PHA(Polyhydroxyalkanoate) is a polyester intracellular inclusion which is widely present in a variety of microorganisms and other organisms. Because of the advantages of biodegradability, biocompatibility and high crystallinity characteristics, PHA becomes an environmentally friendly thermoplastic which can be completely degraded by microorganisms in nature. The excellent properties of PHA make it to be a hot topic, however, the structure of the key enzymes in the PHA synthesis way is not fully clear understood.This paper showed that pET28a-SpPhaA, pET28a-SpPhaB, pET28a-SpPhaC,pET28a-SpPhaE, pColdⅡ-SpPhaA and pColdⅡ-SpPhaC expression vectors were constructed successfully. Then we transformed the correct plasmid into E.coli BL21(DE3)competent cells. The conditions of cell culture were optimized for improving the expression of soluble protein and then the preliminary crystallization condition of SpPhaB was screened.The optimized condition for SpPhaB expression was determined to be: 37 °C, 0.1mmol/L IPTG, and the induction time was 7h. The optimized condition for SpPhaE expression was determined to be: 25 °C, 0.5 mmol/L IPTG, and the induction time was 7 h.After purifying by affinity chromatography with Ni column and FPLC, we can get 5 mg SpPhaB and 2.925 mg SpPhaE per liter bacterial. Hampton company crystallization kit was used for screening protein crystallization conditions. Mean the while, the protein concentration, sedimentation concentration and salt concentration was optimizting.
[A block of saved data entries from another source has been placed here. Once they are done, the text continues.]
Lemma validate_tests_candidate_kept o w :
  success w = false -> test <> backup_of orig ->
  files (validate_tests o test orig w).2 !! test = files w !! test.
Proof.
  intros Hf Hb. destruct (files w !! orig) as [c0|] eqn:Ho.
  - rewrite (validate_tests_unfold _ _ _ _ _ Ho). simpl. rewrite Hf.
    rewrite lookup_delete_ne by done.
    destruct (decide (test = orig)) as [->|Hto].
    + by rewrite lookup_insert_eq.
    + rewrite lookup_insert_ne by done. unfold staged.
      destruct (<[backup_of orig:=c0]> (files w) !! test) as [c|] eqn:Ht; simpl.
      * destruct (decide (test = orig)); [done|]. simpl.
        rewrite lookup_insert_ne by done. by rewrite lookup_insert_ne.
      * by rewrite lookup_insert_ne.
  - by rewrite (validate_tests_missing _ _ _ _ Ho).
Qed.

(** A call that returns [True] found both files, on two different paths. *)
Lemma validate_tests_true o w :
  (validate_tests o test orig w).1 = Ok true ->
  test <> orig /\ is_Some (files w !! orig) /\
  (test <> backup_of orig -> is_Some (files w !! test)).
Proof.
  destruct (files w !! orig) as [c0|] eqn:Ho.
  - rewrite (validate_tests_unfold _ _ _ _ _ Ho). simpl. intros [= Hst].
    apply staged_true in Hst as (c & Hto & Ht & _).
    split; [done|]. split; [by eexists|]. intros Hb.
    rewrite lookup_insert_ne in Ht by done. by eexists.
  - by rewrite (validate_tests_missing _ _ _ _ Ho).
Qed.

Lemma attempt_loop_metadata range : forall w,
  metadata_file (attempt_loop oracles md test orig range w).2 = metadata_file w
  \/ exists a, a ∈ range /\
       metadata_file (attempt_loop oracles md test orig range w).2
       = Some (record_result md true a).
Proof.
  induction range as [|a rest IH]; intros w; [by left|].
  rewrite attempt_loop_cons. cbn zeta.
  pose proof (validate_tests_frame (oracles a) test orig w) as (Hm & _ & _).
  destruct (validate_tests (oracles a) test orig w) as [r w0]. simpl in *.
  destruct r as [[]|e].
  - pose proof (copy2_metadata_file test orig
                  (with_success true (after_call test orig (Ok true) w w0))) as H2.
    destruct (copy2 test orig _) as [[[]|e] w2]; simpl in *.
    + right. exists a. split; [left|done].
    + left. congruence.
  - destruct (IH (with_success false (after_call test orig (Ok false) w w0)))
      as [H|(b & Hb & H)].
    + left. rewrite H. done.
    + right. exists b. split; [by right|done].
  - by left.
Qed.
Arguments observations {Obs Act Ext} _.
Arguments actions {Obs Act Ext} _.
Arguments rewards {Obs Act Ext} _.
Arguments discounts {Obs Act Ext} _.
Arguments start_of_episode {Obs Act Ext} _.
Arguments extras {Obs Act Ext} _.
Arguments mk_Step {Obs Act Ext} _ _ _ _ _ _.
Arguments t_observations {Obs Act Ext} _.
Arguments t_actions {Obs Act Ext} _.
Arguments t_n_step_return {Obs Act Ext} _.
Arguments t_total_discount {Obs Act Ext} _.
Arguments t_next_observations {Obs Act Ext} _.
Arguments t_extras {Obs Act Ext} _.
Arguments mk_Transition {Obs Act Ext} _ _ _ _ _ _.
Arguments append {Obs Act Ext} _.
Arguments create_item {Obs Act Ext} _ _ _.
Arguments _buffer {Obs Act Ext} _.
Arguments _buffer_size {Obs Act Ext} _.
Arguments _max_sequence_length {Obs Act Ext} _.
Arguments _priority_fns {Obs Act Ext} _.
Arguments _next_observations {Obs Act Ext} _.
Arguments _writer {Obs Act Ext} _.
Arguments mk_ReverbParallelAdder {Obs Act Ext} _ _ _ _ _ _.
Arguments __init__ {Obs Act Ext} _ _ _.
Arguments popleft {Obs Act Ext} _.
Arguments writer_calls {Obs Act Ext} _ _.
Arguments _replace_observations {Obs Act Ext} _ _.

End base.

(** ** mava.adders.reverb.utils *)

Module utils.
Section payload.
Context {Obs Act Ext : Type}.
(** [np.zeros_like] on the payload of actions and of extras. *)
Context (zeros_like_act : Act → Act) (zeros_like_ext : Ext → Ext).

(** Modelled from the spec: [utils.final_step_like], which is not among the
    sources: a synthetic final step carrying only the arrival observations
    with zero-valued other fields (of the shapes and dtypes of the given
    step). *)
Definition final_step_like (step : base.Step Obs Act Ext)
    (next_observations : gmap string Obs) : io (base.Step Obs Act Ext) :=
  zero_rewards ← tree.map_structure npops.zeros_like (base.rewards step);
  zero_discounts ← tree.map_structure npops.zeros_like (base.discounts step);
  mret (base.mk_Step next_observations
          (zeros_like_act <$> base.actions step)
          zero_rewards zero_discounts false
          (zeros_like_ext <$> base.extras step)).

(** Modelled from the spec: [utils.calculate_priorities], which is not among
    the sources: one priority per output table, produced by the configured
    priority function applied to the finalized step sequence. *)
Definition calculate_priorities (priority_fns : list (string * base.PriorityFn Obs Act Ext))
    (steps : list (base.Step Obs Act Ext)) : io (list (string * Qc)) :=
  λ h, Ok (map (λ tf, (tf.1, tf.2 steps h)) priority_fns, h).

End payload.
End utils.

(** ** mava.adders.reverb.transition *)

Module transition.
Section payload.
Context {Obs Act Ext : Type}.
Context (zeros_like_act : Act → Act) (zeros_like_ext : Ext → Ext).

Local Abbreviation Step := (base.Step Obs Act Ext).
Local Abbreviation Transition := (base.Transition Obs Act Ext).

(** The state of a [ParallelNStepTransitionAdder]. *)
Record ParallelNStepTransitionAdder := mk_Adder {
  _discount : ndarray;
  _discounts : gmap string value;
  _final_step_placeholder : option Step;
  super : base.ReverbParallelAdder Obs Act Ext;
}.

(** [ParallelNStepTransitionAdder.__init__(client, n_step, discount,
    priority_fns)]. The replay client is represented by the calls made on
    its writer. *)
Definition __init__ (n_step : Z) (discount : py_float)
    (priority_fns : list (string * base.PriorityFn Obs Act Ext))
  : result ParallelNStepTransitionAdder :=
  let _discount := np_float32 discount in
  let _final_step_placeholder := None in
  match base.__init__ n_step 1 priority_fns with
  | Ok super => Ok (mk_Adder _discount ∅ _final_step_placeholder super)
  | Raise e => Raise e
  end.

(** The rewards of a step, after the fix for an empty rewards dict. *)
Definition rewards_or_zeros (step : Step) : gmap string value :=
  if is_empty (base.rewards step)
  then (λ _, Scalar float32_zero) <$> base.discounts step
  else base.rewards step.

(** The body of the loop of [_write] over the steps after the first. The
    loop rebinds [total_discount]; [n_step_return] and [self_discount] are
    those of the enclosing call. *)
Definition _write_loop_body (n_step_return self_discount : gmap string value)
    (total_discount : gmap string value) (step : Step) : io (gmap string value) :=
  let rewards := rewards_or_zeros step in
  '(step_discount, step_reward, total_discount) ←
    tree_utils.broadcast_structures (base.discounts step) rewards total_discount;
  (* Equivalent to: `total_discount *= self._discount`. *)
  tree.map_structure2 npops.imul total_discount self_discount;;
  (* Equivalent to: `n_step_return += step.reward * total_discount`. *)
  tree.map_structure3
    (λ nsr sr td, t ← npops.mul sr td; npops.iadd nsr t)
    n_step_return step_reward total_discount;;
  (* Equivalent to: `total_discount *= step.discount`. *)
  tree.map_structure2 npops.imul total_discount step_discount;;
  mret total_discount.

(** [for step in steps: total_discount = body(total_discount, step)] *)
Fixpoint for_each_step (body : gmap string value → Step → io (gmap string value))
    (steps : list Step) (total_discount : gmap string value) : io (gmap string value) :=
  match steps with
  | [] => mret total_discount
  | step :: steps' =>
      total_discount ← body total_discount step;
      for_each_step body steps' total_discount
  end.

(** The content of the arrays of a structure, as the writer serialises it. *)
Definition serialise (m : gmap string value) : io (gmap string ndarray) :=
  λ h, Ok (npops.deref h <$> m, h).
Finally the optimized condition for SpPhaB crystallization was determined to be: 4 °C, 0.22 mol/L Magnesium acetate tetrahydrate, 0.1 mol/L sodium cacodylate trihydrate, pH 6.5, 18%PEG8000 crystalline medium, while mixing 1.5 μL protein in concentration of 10 g/L with1.5 μL crystal culture solution. The experimental results reveal the structure of the key enzyme in the PHA synthesis pathway and thus lay a foundation for understanding the binding mechanism of the enzyme and substrate.